(EXTRACTED ENTRIES Opens)
(* ===== verification/_CoqProject ===== *)
-Q . S2P
Prelude.v
PyDatetime.v
Json.v
PyUuid.v
CircuitBreaker.v
RetryPolicy.v
WaitCondition.v
SchedulerCore.v
WaitRegistry.v
SchedulerWaits.v
EventBus.v
ResourceManager.v
SyscallAbi.v
SyscallDispatcher.v
ExecutionUnit.v
FlowEngine.v
FlowFacts.v
FlowSlots.v
FlowWorld.v
FlowPlans.v
Rehydration.v
Resumption.v
RecoveryJobs.v
NodusFlow.v
MemoryAddress.v
Capability.v
BootGraph.v
PyEffects.v
JobQueue.v
RedisQueue.v
QueueModule.v
QueueInterface.v
AsyncJobs.v
Worker.v
JobFacts.v
JobOutcomes.v
Watcher.v
WatcherDelivery.v
Pipeline.v
PipelineFacts.v
AgentFlow.v
AgentRuns.v
AgentSafety.v
AgentDemo.v
AgentPlans.v
AgentAuthority.v
AgentProgress.v
Auth.v
Webhooks.v
Registry.v
RegistryFacts.v
IngestQueue.v
Tasks.v
TaskGraph.v
TaskService.v
TaskFacts.v
TaskOutcomes.v
Lease.v
Schedules.v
(EXTRACTED ENTRIES Closes)
After the last line, print all the entries once again, unchanged.

▸ COMPLETED EXERCISE
(* ===== verification/_CoqProject ===== *)
-Q . S2P
Prelude.v
PyDatetime.v
Json.v
PyUuid.v
CircuitBreaker.v
RetryPolicy.v
WaitCondition.v
SchedulerCore.v
WaitRegistry.v
SchedulerWaits.v
EventBus.v
ResourceManager.v
SyscallAbi.v
SyscallDispatcher.v
ExecutionUnit.v
FlowEngine.v
FlowFacts.v
FlowSlots.v
FlowWorld.v
FlowPlans.v
Rehydration.v
Resumption.v
RecoveryJobs.v
NodusFlow.v
MemoryAddress.v
Capability.v
BootGraph.v
PyEffects.v
JobQueue.v
RedisQueue.v
QueueModule.v
QueueInterface.v
AsyncJobs.v
Worker.v
JobFacts.v
JobOutcomes.v
Watcher.v
WatcherDelivery.v
Pipeline.v
PipelineFacts.v
AgentFlow.v
AgentRuns.v
AgentSafety.v
AgentDemo.v
AgentPlans.v
AgentAuthority.v
AgentProgress.v
Auth.v
Webhooks.v
Registry.v
RegistryFacts.v
IngestQueue.v
Tasks.v
TaskGraph.v
TaskService.v
TaskFacts.v
TaskOutcomes.v
Lease.v
Schedules.v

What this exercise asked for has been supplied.